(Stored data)

(* ===== verification/Segment.v ===== *)
(** * [internal/ztl/segment.go], [l2p.go] and [p2l.go]

    Physical addresses and the two mapping tables of the zone translation
    layer.  A [PhysAddr] packs a 24-bit zone number and a 40-bit sector offset
    into a [uint64]; the value 0 means "unmapped". *)

From S2P Require Import Bytes.

(** ** segment.go *)
Definition zoneIDBits : Z := 24.
Definition offsetBits : Z := 40.
Definition offsetMask : Z := Z.shiftl 1 offsetBits - 1.
Definition zoneIDMask : Z := Z.shiftl 1 zoneIDBits - 1.

Definition EncodePhysAddr (zoneID offsetSectors : Z) : Z :=
  Z.lor (u64 (Z.shiftl zoneID offsetBits)) (Z.land offsetSectors offsetMask).

Definition PhysAddr_ZoneID (p : Z) : Z := u32 (Z.land (Z.shiftr p offsetBits) zoneIDMask).
Definition PhysAddr_OffsetSectors (p : Z) : Z := Z.land p offsetMask.
Definition PhysAddr_IsUnmapped (p : Z) : bool := p =? 0.

(** [sectorsPerSegment] is positive in every caller ([ztl.New] checks it). *)
Definition LBAToSegmentID (lba sectorsPerSegment : Z) : Z := lba / sectorsPerSegment.
Definition SegmentToLBARange (segID sectorsPerSegment : Z) : Z * Z :=
  let startLBA := u64 (segID * sectorsPerSegment) in
  (startLBA, u64 (startLBA + sectorsPerSegment)).
Definition SegmentOffsetSectors (lba sectorsPerSegment : Z) : Z := lba `mod` sectorsPerSegment.

(** ** l2p.go: the forward table, an array of atomics *)
Record L2PTable := { l2p_entries : list Z; l2p_size : Z }.

Definition NewL2PTable (totalSegments : Z) : L2PTable :=
  {| l2p_entries := replicate (Z.to_nat totalSegments) 0; l2p_size := totalSegments |}.

Definition L2PTable_Get (segID : Z) (t : L2PTable) : Z :=
  if l2p_size t <=? segID then 0 else default 0 (l2p_entries t !! Z.to_nat segID).

Definition l2p_store (segID phys : Z) (t : L2PTable) : L2PTable :=
  {| l2p_entries := <[Z.to_nat segID := phys]> (l2p_entries t); l2p_size := l2p_size t |}.

Definition L2PTable_Set (segID phys : Z) : M L2PTable unit :=
  t ← gets id;
  if l2p_size t <=? segID then throw (Errorf "segment ID %d out of range (max %d)")
  else modify (l2p_store segID phys).

Definition L2PTable_CAS (segID old new : Z) : M L2PTable bool :=
  t ← gets id;
  if l2p_size t <=? segID then mret false
  else if default 0 (l2p_entries t !! Z.to_nat segID) =? old
  then modify (l2p_store segID new) ;; mret true
  else mret false.

(** The loop loads the entries one by one; without a concurrent writer it is the
    table itself. *)
Definition L2PTable_Snapshot (t : L2PTable) : list Z :=
  (λ i, default 0 (l2p_entries t !! Z.to_nat i)) <$> seqZ 0 (l2p_size t).

Definition L2PTable_LoadSnapshot (snap : list Z) : M L2PTable unit :=
  t ← gets id;
  if negb (len snap =? l2p_size t)
  then throw (Errorf "snapshot size %d does not match table size %d")
  else for_each (λ (_ : unit) (ipa : Z * Z), modify (l2p_store ipa.1 ipa.2)) tt
         (zip (seqZ 0 (len snap)) snap).

(** ** p2l.go: the reverse map, keyed by (zone, offset) *)
Abbreviation p2lKey := (Z * Z)%type.
Abbreviation P2LMap := (gmap p2lKey Z).

Definition p2l_key (phys : Z) : p2lKey := (PhysAddr_ZoneID phys, PhysAddr_OffsetSectors phys).

Definition P2LMap_Set (phys segID : Z) (m : P2LMap) : P2LMap := <[p2l_key phys := segID]> m.
Definition P2LMap_Get (phys : Z) (m : P2LMap) : option Z := m !! p2l_key phys.
Definition P2LMap_Delete (phys : Z) (m : P2LMap) : P2LMap := delete (p2l_key phys) m.
Definition P2LMap_Len (m : P2LMap) : Z := Z.of_nat (size m).

(** The calls [IterateZone] makes to its callback, for the iteration order
    [order] Go picks for the map. *)
Definition P2LMap_IterateZone (zoneID : Z)
    (order : list (p2lKey * Z) → list (p2lKey * Z)) (m : P2LMap) : list (Z * Z) :=
  (λ kv : p2lKey * Z, (kv.1.2, kv.2)) <$>
  filter (λ kv : p2lKey * Z, kv.1.1 = zoneID) (order (map_to_list m)).

(** ** Physical addresses *)
Lemma offsetMask_ones : offsetMask = Z.ones 40.
Proof. done. Qed.
Lemma zoneIDMask_ones : zoneIDMask = Z.ones 24.
Proof. done. Qed.

(** The encoding in plain arithmetic. *)
Lemma EncodePhysAddr_eq zoneID off :
  EncodePhysAddr zoneID off = (zoneID `mod` 2^24) * 2^40 + off `mod` 2^40.
Proof.
  unfold EncodePhysAddr, offsetBits, u64. rw offsetMask_ones Z.land_ones; [done|].
  rw Z.shiftl_mul_pow2; [done|]. change (2^64) with (2^24 * 2^40).
  rw Z.mul_mod_distr_r; [done|done|].
  rw -Z.shiftl_mul_pow2; [done|].
  rw lor_shiftl_low; [done|by apply Z.mod_pos_bound|]. by rw Z.shiftl_mul_pow2.
Qed.

Lemma PhysAddr_ZoneID_eq p : PhysAddr_ZoneID p = (p / 2^40) `mod` 2^24.
Proof.
  unfold PhysAddr_ZoneID, offsetBits, u32. rw zoneIDMask_ones Z.land_ones // Z.shiftr_div_pow2 //.
  apply Z.mod_small. pose proof (Z.mod_pos_bound (p / 2^40) (2^24)). lia.
Qed.

Lemma PhysAddr_OffsetSectors_eq p : PhysAddr_OffsetSectors p = p `mod` 2^40.
Proof. unfold PhysAddr_OffsetSectors. by rw offsetMask_ones Z.land_ones. Qed.

Lemma EncodePhysAddr_range zoneID off : 0 ≤ EncodePhysAddr zoneID off < 2^64.
Proof.
  rw EncodePhysAddr_eq. pose proof (Z.mod_pos_bound zoneID (2^24)).
  pose proof (Z.mod_pos_bound off (2^40)). lia.
Qed.

(** Decoding gives back the fields, truncated to their widths. *)
Lemma decode_encode zoneID off :
  PhysAddr_ZoneID (EncodePhysAddr zoneID off) = zoneID `mod` 2^24 ∧
  PhysAddr_OffsetSectors (EncodePhysAddr zoneID off) = off `mod` 2^40.
Proof.
  rw PhysAddr_ZoneID_eq PhysAddr_OffsetSectors_eq EncodePhysAddr_eq.
  pose proof (Z.mod_pos_bound off (2^40) ltac:(done)).
  rw Z.div_add_l // (Z.div_small (off `mod` 2^40)) // Z.add_0_r.
  rw Z.mod_mod // Z.add_comm Z.mod_add // Z.mod_mod //.
Qed.

Lemma decode_encode_small zoneID off :
  0 ≤ zoneID < 2^24 → 0 ≤ off < 2^40 →
  PhysAddr_ZoneID (EncodePhysAddr zoneID off) = zoneID ∧
  PhysAddr_OffsetSectors (EncodePhysAddr zoneID off) = off.
Proof. intros. destruct (decode_encode zoneID off) as [-> ->]. by rw !Z.mod_small. Qed.

Lemma encode_decode p : 0 ≤ p < 2^64 → EncodePhysAddr (PhysAddr_ZoneID p) (PhysAddr_OffsetSectors p) = p.
Proof.
  intros Hp. rw EncodePhysAddr_eq PhysAddr_ZoneID_eq PhysAddr_OffsetSectors_eq.
  rw !Z.mod_mod // (Z.mod_small (p / 2^40)).
  { split; [by apply Z.div_pos; lia|]. apply Z.div_lt_upper_bound; lia. }
  pose proof (Z.div_mod p (2^40)). lia.
Qed.

Lemma PhysAddr_ZoneID_range p : 0 ≤ PhysAddr_ZoneID p < 2^24.
Proof. rw PhysAddr_ZoneID_eq. by apply Z.mod_pos_bound. Qed.
Lemma PhysAddr_OffsetSectors_range p : 0 ≤ PhysAddr_OffsetSectors p < 2^40.
Proof. rw PhysAddr_OffsetSectors_eq. by apply Z.mod_pos_bound. Qed.

Lemma encode_unmapped zoneID off :
  0 ≤ zoneID < 2^24 → 0 ≤ off < 2^40 →
  PhysAddr_IsUnmapped (EncodePhysAddr zoneID off) = true ↔ zoneID = 0 ∧ off = 0.
Proof.
  intros. unfold PhysAddr_IsUnmapped. rw EncodePhysAddr_eq !Z.mod_small // Z.eqb_eq. lia.
Qed.

(** ** The forward table *)
Definition l2p_wf (t : L2PTable) : Prop := len (l2p_entries t) = l2p_size t.

Lemma NewL2PTable_wf n : 0 ≤ n → l2p_wf (NewL2PTable n).
Proof. unfold l2p_wf, len. simpl. rw length_replicate. lia. Qed.

Lemma NewL2PTable_Get n seg : 0 ≤ seg → L2PTable_Get seg (NewL2PTable n) = 0.
Proof.
  unfold L2PTable_Get. intros. simpl. case_match; [done|].
  rw lookup_replicate_2 //. lia.
Qed.

Lemma l2p_store_wf seg p t : l2p_wf t → l2p_wf (l2p_store seg p t).
Proof. unfold l2p_wf, len. simpl. by rw length_insert. Qed.

Lemma L2PTable_Get_store seg seg' p t :
  l2p_wf t → 0 ≤ seg < l2p_size t → 0 ≤ seg' →
  L2PTable_Get seg' (l2p_store seg p t) = if decide (seg' = seg) then p else L2PTable_Get seg' t.
Proof.
  unfold l2p_wf, L2PTable_Get, len. simpl. intros Hwf Hseg Hseg'.
  case_decide as Heq; subst.
  - destruct (Z.leb_spec (l2p_size t) seg); [lia|].
    rw list_lookup_insert_eq //. lia.
  - case_match; [done|]. rw list_lookup_insert_ne //. lia.
Qed.

Lemma L2PTable_Set_eq seg p t :
  L2PTable_Set seg p t =
  if l2p_size t <=? seg then (t, Fail (Errorf "segment ID %d out of range (max %d)"))
  else (l2p_store seg p t, Ok tt).
Proof. unfold L2PTable_Set. M_unfold. by case_match. Qed.

Lemma wp_L2PTable_Set seg p (Q : L2PTable → outcome unit → Prop) t :
  seg < l2p_size t → Q (l2p_store seg p t) (Ok tt) → wp (L2PTable_Set seg p) Q t.
Proof. intros Hs HQ. unfold wp. rw L2PTable_Set_eq. by destruct (Z.leb_spec (l2p_size t) seg); [lia|]. Qed.

Lemma L2PTable_CAS_eq seg old new t :
  0 ≤ seg →
  L2PTable_CAS seg old new t =
  if (seg <? l2p_size t) && (L2PTable_Get seg t =? old)
  then (l2p_store seg new t, Ok true) else (t, Ok false).
Proof.
  intros. unfold L2PTable_CAS, L2PTable_Get. M_unfold.
  destruct (Z.leb_spec (l2p_size t) seg), (Z.ltb_spec seg (l2p_size t)); try lia; [done|].
  cbn. by case_match.
Qed.

Lemma L2PTable_Snapshot_entries t : l2p_wf t → L2PTable_Snapshot t = l2p_entries t.
Proof.
  unfold l2p_wf, L2PTable_Snapshot, len. intros Hwf. apply list_eq. intros i.
  rw list_lookup_fmap. destruct (decide (i < length (l2p_entries t))%nat).
  - rw lookup_seqZ_lt /=; [lia|]. rw Nat2Z.id.
    by destruct (lookup_lt_is_Some_2 (l2p_entries t) i) as [x ->].
  - rw lookup_seqZ_ge; [lia|]. rw lookup_ge_None_2 //; lia.
Qed.

(** Storing a list into the cells from [k] on. *)
Lemma load_loop snap k t :
  0 ≤ k → k + len snap ≤ len (l2p_entries t) →
  for_each (λ (_ : unit) (ipa : Z * Z), modify (l2p_store ipa.1 ipa.2)) tt
    (zip (seqZ k (len snap)) snap) t =
  ({| l2p_entries := take (Z.to_nat k) (l2p_entries t) ++ snap
                     ++ drop (Z.to_nat k + length snap) (l2p_entries t);
      l2p_size := l2p_size t |}, Ok tt).
Proof.
  unfold len. revert k t. induction snap as [|p snap IH]; intros k [es n] Hk Hlen; simpl in *.
  { rw Nat.add_0_r take_drop //. }
  rw seqZ_cons /=; [lia|]. unfold mbind, M_bind; simpl.
  replace (Z.pred (Z.of_nat (S (length snap)))) with (Z.of_nat (length snap)) by lia.
  replace (Z.succ k) with (k + 1) by lia.
  rw IH; [lia|simpl; rw length_insert; lia|]. unfold l2p_store; simpl. do 2 f_equal.
  replace (Z.to_nat (k + 1)) with (S (Z.to_nat k)) by lia.
  rw (take_S_r _ _ p); [rw list_lookup_insert_eq //; lia|].
  rw take_insert_ge // -app_assoc /=. do 3 f_equal.
  replace (Z.to_nat k + S (length snap))%nat with (S (Z.to_nat k) + length snap)%nat by lia.
  by rw drop_insert_lt; [lia|].
Qed.

Lemma LoadSnapshot_eq snap t :
  l2p_wf t → len snap = l2p_size t →
  L2PTable_LoadSnapshot snap t = ({| l2p_entries := snap; l2p_size := l2p_size t |}, Ok tt).
Proof.
  unfold l2p_wf. intros Hwf Hlen. unfold L2PTable_LoadSnapshot. M_unfold.
  rw Hlen Z.eqb_refl /=. rw -Hlen load_loop; [done|lia|]. simpl.
  rw drop_ge; [unfold len in *; lia|]. by rw app_nil_r Hlen.
Qed.

(** ** The reverse map *)
Lemma p2l_key_inj p q : 0 ≤ p < 2^64 → 0 ≤ q < 2^64 → p2l_key p = p2l_key q → p = q.
Proof.
  unfold p2l_key. intros Hp Hq [= Hz Ho].
  by rw -(encode_decode p) // -(encode_decode q) // Hz Ho.
Qed.

(** [IterateZone] visits exactly the entries of the zone, whatever the order. *)
Lemma elem_of_IterateZone (zoneID off seg : Z) (order : list (p2lKey * Z) → list (p2lKey * Z))
    (m : P2LMap) :
  (∀ l, order l ≡ₚ l) →
  (off, seg) ∈ P2LMap_IterateZone zoneID order m ↔ m !! (zoneID, off) = Some seg.
Proof.
  intros Horder. unfold P2LMap_IterateZone. rw list_elem_of_fmap.
  rw -elem_of_map_to_list. split.
  - intros ([[z o] s] & [= -> ->] & Hin). apply list_elem_of_filter in Hin as [Hz Hin].
    simpl in *. subst. by rw Horder in Hin.
  - intros Hin. exists ((zoneID, off), seg). split; [done|].
    apply list_elem_of_filter. split; [done|]. by rw Horder.
Qed.

(** ** Properties *)

(** Packing a 24-bit zone and a 40-bit offset loses nothing in either
    direction, distinct pairs get distinct addresses, and the only pair whose
    address reads as "unmapped" is sector 0 of zone 0. *)
Theorem phys_addr_codec zoneID off zoneID' off' p :
  0 ≤ zoneID < 2^24 → 0 ≤ off < 2^40 → 0 ≤ zoneID' < 2^24 → 0 ≤ off' < 2^40 → 0 ≤ p < 2^64 →
  (PhysAddr_ZoneID (EncodePhysAddr zoneID off) = zoneID ∧
   PhysAddr_OffsetSectors (EncodePhysAddr zoneID off) = off) ∧
  EncodePhysAddr (PhysAddr_ZoneID p) (PhysAddr_OffsetSectors p) = p ∧
  (EncodePhysAddr zoneID off = EncodePhysAddr zoneID' off' ↔ zoneID = zoneID' ∧ off = off') ∧
  (PhysAddr_IsUnmapped (EncodePhysAddr zoneID off) = true ↔ zoneID = 0 ∧ off = 0).
Proof.
  intros Hz Ho Hz' Ho' Hp. split; [by apply decode_encode_small|].
  split; [by apply encode_decode|]. split; [|by apply encode_unmapped].
  split; [|by intros [-> ->]]. intros Heq.
  destruct (decode_encode_small zoneID off Hz Ho) as [Hzone Hoff].
  destruct (decode_encode_small zoneID' off' Hz' Ho') as [Hzone' Hoff']. split; congruence.
Qed.

Lemma phys_addr_codec_witness :
  PhysAddr_ZoneID (EncodePhysAddr 3 16) = 3 ∧ PhysAddr_OffsetSectors (EncodePhysAddr 3 16) = 16.
Proof. apply (phys_addr_codec 3 16 0 0 0); lia. Defined.

(** A snapshot of the forward table loads into any table of the same size
    and makes it equal to the one it was taken from; a snapshot of another size
    is refused and changes nothing. *)
Theorem l2p_snapshot_roundtrip (t t' : L2PTable) (snap : list Z) :
  l2p_wf t → l2p_wf t' →
  (l2p_size t = l2p_size t' → L2PTable_LoadSnapshot (L2PTable_Snapshot t) t' = (t, Ok tt)) ∧
  (len snap ≠ l2p_size t' →
   L2PTable_LoadSnapshot snap t' = (t', Fail (Errorf "snapshot size %d does not match table size %d"))).
Proof.
  intros Hwf Hwf'. rw L2PTable_Snapshot_entries //. split.
  - intros Hsize. rw LoadSnapshot_eq; [done|by rw Hwf|]. rw -Hsize. by destruct t.
  - intros Hne. unfold L2PTable_LoadSnapshot. M_unfold. by destruct (Z.eqb_spec (len snap) (l2p_size t')).
Qed.

Lemma l2p_snapshot_roundtrip_witness :
  let t := l2p_store 1 77 (NewL2PTable 3) in
  L2PTable_LoadSnapshot (L2PTable_Snapshot t) (NewL2PTable 3) = (t, Ok tt).
Proof. by apply (l2p_snapshot_roundtrip _ _ []). Defined.

(** Compare-and-swap replaces the entry of a segment exactly when it still
    holds the expected address, reports which of the two happened, and changes no
    other entry; outside the table it reports failure and changes nothing. *)
Theorem l2p_cas_spec (t : L2PTable) (segID old new seg' : Z) :
  l2p_wf t → 0 ≤ segID → 0 ≤ seg' →
  let '(t', o) := L2PTable_CAS segID old new t in
  let swaps := (segID <? l2p_size t) && (L2PTable_Get segID t =? old) in
  o = Ok swaps ∧ l2p_wf t' ∧ l2p_size t' = l2p_size t ∧
  L2PTable_Get seg' t' = if swaps && (seg' =? segID) then new else L2PTable_Get seg' t.
Proof.
  intros Hwf Hs Hs'. rw L2PTable_CAS_eq //.
  destruct (Z.ltb_spec segID (l2p_size t)); simpl; [|done].
  destruct (Z.eqb_spec (L2PTable_Get segID t) old); simpl; [|done].
  split; [done|]. split; [by apply l2p_store_wf|]. split; [done|].
  rw L2PTable_Get_store //. by destruct (Z.eqb_spec seg' segID), (decide (seg' = segID)).
Qed.

Lemma l2p_cas_spec_witness :
  L2PTable_Get 1 (L2PTable_CAS 1 0 77 (NewL2PTable 3)).1 = 77.
Proof.
  destruct (L2PTable_CAS 1 0 77 (NewL2PTable 3)) as [t' o] eqn:Heq.
  pose proof (l2p_cas_spec (NewL2PTable 3) 1 0 77 1) as Hcas. rw Heq in Hcas.
  apply Hcas; done.
Defined.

▶ [ACTIVITY]: Using the data above, report the number of lines that contain the string "true", and only that number.

▶ [TASK RESPONSE]: 4